The first iteration was quite good. There are several elements that you can work on. The first one is an extension with expressions consisting of several words (here New Balance, Big Star). Another problem is the varieties (here adidasy).

The use of recursion is also considered. I check what happens to the data filtered after the word puma.

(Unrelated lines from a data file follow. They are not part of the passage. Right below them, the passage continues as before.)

Lemma into_prover_output_returns (r : ProofResult Value) job : returns (into_prover_output r job) = true.
Proof.
  unfold into_prover_output, validate_for, validate_daemon_response, ProofJob.decode_required_response_bytes,
    decode_hex_32, hex_decode_ok. cbn [foldr].
  pose proof (validate_returns job). solve_returns.
Qed.

Lemma run_local_job_replies d job w d' r :
  result (run_local_job d job) w = Ok (d', r) -> returns r = true.
Proof.
  unfold run_local_job, local_output_result. intros E.
  repeat (inv_prog_step || case_match || simplify_eq); done || solve_returns.
Qed.

Lemma local_submit_spec (w : W) s job s' r u :
  ordered s -> validate job = Ok u -> local_submit s job = Some (s', r) ->
  ordered s' /\ s.(tickets) `prefix_of` s'.(tickets) /\
  (forall i, r = Ok i -> s'.(tickets) !! i = Some job) /\ returns r = true.
Proof.
  intros [k Hi] Hv E. split.
  { destruct (in_order_step w s w s' k) as (k' & _ & H'); [by eapply step_submit|done|by exists k']. }
  unfold local_submit in E. rewrite Hv in E.
  repeat case_match; simplify_eq; cbn;
    (split; [by (done || apply prefix_app_r)|split; [|done]]; intros i [= <-]; by apply list_lookup_middle).
Qed.

Lemma result_get_cell {A} (f : LocalProofBackend -> prog W A) w :
  result (s ← query (fun w => Ok (cell w)); f s) w = result (f (cell w)) w.
Proof. by rewrite result_bind. Qed.
Lemma final_get_cell {A} (f : LocalProofBackend -> prog W A) w :
  final (s ← query (fun w => Ok (cell w)); f s) w = final (f (cell w)) w.
Proof. by rewrite final_bind. Qed.
Lemma result_run_task {A} (p : prog W A) w : result (run_task ;; p) w = result p (final run_task w).
Proof. by rewrite result_bind, run_task_returns. Qed.
Lemma final_run_task {A} (p : prog W A) w : final (run_task ;; p) w = final p (final run_task w).
Proof. by rewrite final_bind, run_task_returns. Qed.

Lemma local_send_spec rounds job w u :
  ordered (cell w) -> validate job = Ok u ->
  let p := local_send rounds job in
  ordered (cell (final p w)) /\ (cell w).(tickets) `prefix_of` (cell (final p w)).(tickets) /\
  (forall i, result p w = Ok i -> (cell (final p w)).(tickets) !! i = Some job) /\
  (enough BackendLocal rounds w -> returns (result p w) = true).
Proof.
  revert w. induction rounds as [|rounds IH]; intros w Ho Hv; cbn [local_send].
  { cbv zeta. rewrite final_lift, result_lift. split_and!; try done. intros [_ ?]. lia. }
  cbv zeta. rewrite final_get_cell, result_get_cell.
  destruct (local_submit (cell w) job) as [[s' r]|] eqn:E.
  - destruct (local_submit_spec w _ _ _ _ _ Ho Hv E) as (Ho' & Hp & Hi & Hr).
    unfold final, result, perform; cbn. rewrite cell_set. split_and!; auto.
  - rewrite final_run_task, result_run_task.
    destruct (run_task_spec w Ho (run_task_returns w)) as (Ho' & Ht & Hc & Hlt).
    destruct (IH _ Ho' Hv) as (Hf & Hp & Hi & Hr). rewrite Ht in Hp. split_and!; try done.
    intros [Hpos Hn]. specialize (Hlt (send_waits _ _ Hpos E)). apply Hr.
    rewrite <- Hc in Hpos. split; [exact Hpos|lia].
Qed.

df = pd.read_csv("allegro-sports-shoes.csv", sep=';')
data = list(df.iloc[:, 0])
data = clean_data(data, filter='puma')
freq_table = prepare_freq_table(data)
perp_table = prepare_perp_table(freq_table)
perp_set_2 = find_perp_set(perp_table, input_data_len=len(data))
## +classic: 8.7% size of set
## +drift: 34.24% size of set
## +ignite: 41.85% size of set
## +smash: 48.37% size of set
## +runner: 52.36% size of set
## +rebound: 55.98% size of set
## +nrgy: 59.42% size of set
## +mid: 62.14% size of set
## +evospeed: 64.67% size of set
## +enzo: 66.49% size of set
## +turin: 68.3% size of set
## +court: 69.93% size of set
## +mesh: 71.56% size of set
## +knit: 73.19% size of set
## +jago: 74.64% size of set
## +miejskie: 76.09% size of set
## +whirlwind: 77.54% size of set
## +trainer: 78.99% size of set
## +tekstylne: 80.43% size of set
## +tsugi: 81.7% size of set
## +lite: 82.79% size of set
## +halowe: 83.88% size of set
## +desierto: 84.96% size of set
## +wyprzedaż: 86.05% size of set
## +evo: 87.14% size of set
## early stoping - no more words

The results are also very cool. The only thing you can find fault with is such words as ‘wyprzedaż’, but it remains in the matter of better cleaning of input data.

In summary, it seems to me that the algorithm has a particular potential, but it also requires a lot of work. Perhaps in this version, it may be a neat tool supporting the analyst’s work.